Neuf décennies après la publication des « Forçats de la route » d’Albert Londres, ce texte incontournable de la littérature sportive est transposé à la scène au Studio Théâtre de la Comédie française. Un hommage nostalgique et émouvant aux premières années de la course mythique, avec ses splendeurs et ses misères, dans un spectacle conçu et interprété par le comédien français Nicolas Lormeau.

« Ce sont des surhumains », affirme à l’AFP le metteur en scène et acteur qui campe le célèbre journaliste, seul sur scène, jusqu’au 11 mars. « Ils pédalaient 20 heures de suite et faisaient 24 km/h de moyenne (contre près de 40 actuellement). C’est de la folie ».

Le comédien fait revivre pendant une heure et demie le journaliste en train de dicter son texte au journal Le Petit Parisien depuis une chambre d’hôtel.

Pour Nicolas Lormeau, « c’est un texte génial qui sort de l’ordinaire (…) plus proche d’un roman où on s’attache aux personnages », comme le cycliste Archelais « qui souffre tellement qu’il pleure comme un gosse » ou son concurrent Frantz « insolent de puissance ». L’idée du reportage était « de passionner des gens qui ne s’étaient jamais intéressés au sport de leur vie », ajoute-t-il.

Mais la pièce est surtout un rappel saisissant des conditions inhumaines des cyclistes d’alors qui « se sont battus avec la route ». « Les batailles avaient lieu en pleine nuit, au petit matin, sous le coup de midi, à tâtons, dans le brouillard qui donne des coliques, contre le vent debout qui couche (les cyclistes) de côté, contre le soleil qui voulait (…) les assommer sur leur guidon ».

A travers les Alpes, les Pyrénées, les Vosges, « ils ont dû affronter d’immenses copeaux de poussière », « les yeux brûlés », la bouche desséchée » et « quand il faisait trop froid ils s’entouraient le ventre de vieux journaux ». Autour d’eux, l’engouement des Français dès les premières décennies, avec « la marche de tout un peuple passionné qui suivait les coureurs d’un pas olympique ».

– ‘Nous marchons à la dynamite!’ –

La pièce témoigne aussi des changements drastiques entre la course d’alors et celle d’aujourd’hui.

Sur une carte de France, le personnage d’Albert Londres marque au feutre les différentes étapes de la « Grande Boucle »: à son époque, le Tour de France était un véritable tour de la France, avec 5.425 km parcourus tout le long des frontières de l’Hexagone. Depuis 1957, les éditions sont organisées sur un circuit beaucoup plus court, avec 3.535 km actuellement, plus à l’intérieur du pays.

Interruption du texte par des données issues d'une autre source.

Lemma processDrawdownData_run (localeCompare : string -> string -> Z)
  (σ : gmap nat (list Types.Trade)) (l : Heap.loc) (trades : list Types.Trade) :
  σ !! l = Some trades ->
  Heap.processDrawdownData localeCompare l σ
  = Some (Page.processDrawdownData localeCompare trades,
          <[fresh (dom σ) :=
              Array_sort (Page.by_exit_time localeCompare)
                         (List.filter Page.has_exit_time trades)]> σ).
Proof.
  intros H. unfold Heap.processDrawdownData.
  rewrite (bind_some _ _ _ _ _ (Array_filter_run _ σ l trades H)).
  rewrite (bind_some _ _ _ _ _
             (Array_sort_in_place_run _ _ _ _ (lookup_insert_eq σ _ _))).
  rewrite insert_insert_eq.
  exact (Array_read_with_run _ _ _ _ (lookup_insert_eq σ _ _)).
Qed.

(** C10: called on a reference to an array [trades], [processDrawdownData]
    returns what it computes from the elements alone and leaves every array
    of the store, the caller's included, as it was (the sort runs on the new
    array made by [filter]), so a second call returns the same points;
    [processHeatmapData] and [createHistogramData] return what they compute
    from the elements and leave the store as it was. *)
Theorem dashboard_functions_keep_the_trades
  (dayjs_ddd dayjs_isoWeek dayjs_year : string -> string)
  (localeCompare : string -> string -> Z)
  (σ : gmap nat (list Types.Trade)) (l : Heap.loc) (trades : list Types.Trade) :
  σ !! l = Some trades ->
  (exists σ' σ'',
      Heap.processDrawdownData localeCompare l σ
      = Some (Page.processDrawdownData localeCompare trades, σ')
      /\ (forall l' xs, σ !! l' = Some xs -> σ' !! l' = Some xs)
      /\ Heap.processDrawdownData localeCompare l σ'
         = Some (Page.processDrawdownData localeCompare trades, σ''))
  /\ Heap.processHeatmapData dayjs_ddd dayjs_isoWeek dayjs_year l σ
     = Some (Page.processHeatmapData dayjs_ddd dayjs_isoWeek dayjs_year trades, σ)
  /\ Heap.createHistogramData l σ
     = Some (PnLHistogram.createHistogramData trades, σ).
Proof.
  intros H. split; [| split].
  - assert (Hkept : forall l' xs, σ !! l' = Some xs ->
              <[fresh (dom σ) :=
                  Array_sort (Page.by_exit_time localeCompare)
                             (List.filter Page.has_exit_time trades)]> σ !! l'
              = Some xs).
    { intros l' xs Hl'. rewrite lookup_insert_ne; [exact Hl' |].
      exact (fresh_is_unused σ l' xs Hl'). }
    eexists. eexists. split; [exact (processDrawdownData_run _ σ l trades H) |].
    split; [exact Hkept |].
    exact (processDrawdownData_run _ _ l trades (Hkept l trades H)).
  - unfold Heap.processHeatmapData.
    rewrite (bind_some _ _ _ _ _ (Array_read_with_run _ σ l trades H)).
    reflexivity.
  - apply Array_read_with_run, H.
Qed.

Lemma dashboard_functions_keep_the_trades_witness :
  ({[ 0%nat := Examples.gain_then_loss ]} : gmap nat (list Types.Trade)) !! 0%nat
  = Some Examples.gain_then_loss
  /\ Heap.createHistogramData 0%nat {[ 0%nat := Examples.gain_then_loss ]}
     = Some (PnLHistogram.createHistogramData Examples.gain_then_loss,
             {[ 0%nat := Examples.gain_then_loss ]}).
Proof.
  assert (H : ({[ 0%nat := Examples.gain_then_loss ]} : gmap nat (list Types.Trade))
              !! 0%nat = Some Examples.gain_then_loss) by reflexivity.
  split; [exact H |].
  exact (proj2 (proj2 (dashboard_functions_keep_the_trades
                         (fun s => s) (fun s => s) (fun s => s)
                         Examples.by_chars _ 0%nat _ H))).
Defined.

(** Sorting the argument itself would show: the caller's array comes back
    reordered. *)
Lemma sort_on_the_argument_reorders_it :
  exists out σ',
    Heap.sort_then_map Examples.by_chars 0%nat
      {[ 0%nat := rev Examples.gain_then_loss ]} = Some (out, σ')
    /\ σ' !! 0%nat = Some Examples.gain_then_loss
    /\ rev Examples.gain_then_loss <> Examples.gain_then_loss.
Proof.
  eexists. eexists. unfold Heap.sort_then_map.
  rewrite (bind_some _ _ _ _ _
             (Array_sort_in_place_run _ _ 0%nat (rev Examples.gain_then_loss)
                                      (lookup_singleton_eq _ _))).
  split; [apply Array_read_with_run, lookup_insert_eq |].
  split; [rewrite lookup_insert_eq; f_equal | discriminate].
Qed.

(** ** The execution engine's positions *)

Section Engine.

Import ExecutionEngine.

Variable cfg : ExecutionConfig.












End Engine.




(** The five-bar scenario (closes 10, 11, 9, 12, 8, entry above 10, exit
    below 10, no costs) under either policy: the position entered on the
    second bar at 11 is closed on the third at 9, a [pnl_pct] of -200/11,
    about -18.18; the entry flag of the fourth bar (12) then opens a second
    position, which the exit flag of the fifth (8) closes. *)
Lemma five_bar_scenario (policy : ExecutionEngine.EndOfSeriesPolicy) :
  map (fun t => (ExecutionEngine.entry_ts t, ExecutionEngine.exit_ts t,
                 ExecutionEngine.pnl_pct t, ExecutionEngine.reason t))
      (ExecutionEngine.backtest policy Examples.plain_config Examples.five_bars)
  = [ (2%Z, 3%Z, qz (-200) / qz 11, ExecutionEngine.RuleExit);
      (4%Z, 5%Z, qz (-100) / qz 3, ExecutionEngine.RuleExit) ].
Proof. destruct policy; by_evaluation. Qed.

(** * Further properties of the front end *)

(** ** More arithmetic of [JS.number] *)

Lemma ltb_fin (a b : Qc) : ltb (Fin a) (Fin b) = bool_decide (a < b).
Proof. exact (gtb_fin b a). Qed.

Lemma Math_max_fin (a b : Qc) :
  exists m, Math_max (Fin a) (Fin b) = Fin m /\ a <= m /\ b <= m
            /\ (m = a \/ m = b).
Proof.
  unfold Math_max. rewrite ltb_fin. case_bool_decide as H.
  - exists b. repeat split; [now apply Qclt_le_weak | apply Qcle_refl | now right].
  - exists a. repeat split; [apply Qcle_refl | now apply Qcnot_lt_le | now left].
Qed.

Lemma Math_min_fin (a b : Qc) :
  exists m, Math_min (Fin a) (Fin b) = Fin m /\ m <= a /\ m <= b
            /\ (m = a \/ m = b).
Proof.
  unfold Math_min. rewrite ltb_fin. case_bool_decide as H.
  - exists b. repeat split; [now apply Qclt_le_weak | apply Qcle_refl | now right].
  - exists a. repeat split; [apply Qcle_refl | now apply Qcnot_lt_le | now left].
Qed.

(** A quotient of a non-positive by a positive number, times a hundred. *)
Lemma decline_nonpositive (c m : Qc) :
  qz 0 < m -> c <= m -> (c - m) / m * qz 100 <= qz 0.
Proof.
  intros Hm Hc. change (qz 0) with 0%Qc in *.
  apply (Qcmult_lt_0_le_reg_r _ _ (m / qz 100)).
  - apply Qcmult_pos_pos; [exact Hm | apply Qcinv_pos; reflexivity].
  - replace ((c - m) / m * qz 100 * (m / qz 100)) with (c - m).
    + rewrite Qcmult_0_l. apply Qcle_minus_iff in Hc.
      apply Qcopp_le_compat in Hc.
      replace (- (m + - c)) with (c - m) in Hc by ring. exact Hc.
    + field. split; [discriminate |].
      intros ->. exact (Qclt_not_eq _ _ Hm eq_refl).
Qed.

Et surtout, « ils n’avaient pas de dérailleur! », précise Nicolas Lormeau. En 1924, les cyclistes « vont tous lentement, mais tête baissée, tel un boeuf qui s’apprête à recevoir le coup du boucher », si bien que « les muscles de leurs cuisses grincent », écrit Albert Londres.

La question du dopage était déjà présente. Sur scène, Nicolas Lormeau se glisse quelques minutes dans la peau des frères Pélissier, stars du Tour de l’époque, qui déclarent sans fard détenir de « la cocaïne pour les yeux », « du chloroforme pour les gencives » mais aussi des « pilules ». « Bref!, nous marchons à la ‘dynamite' », dit Francis Pélissier.

Le Tour de France a été terni par les affaires retentissantes de dopage, de l’affaire Festina en 1998 à la chute de Lance Armstrong, déchu de ses sept Tours de France.

Pour Lormeau, « ce qui reste d’actualité, c’est l’aventure… on a toujours besoin de héros ».

Des héros certes, mais pas des victimes, écrivait Albert Londres. « Les coureurs ne sont pas des taureaux, il ne doit pas y avoir tentative de mise à mort à la fin du spectacle ».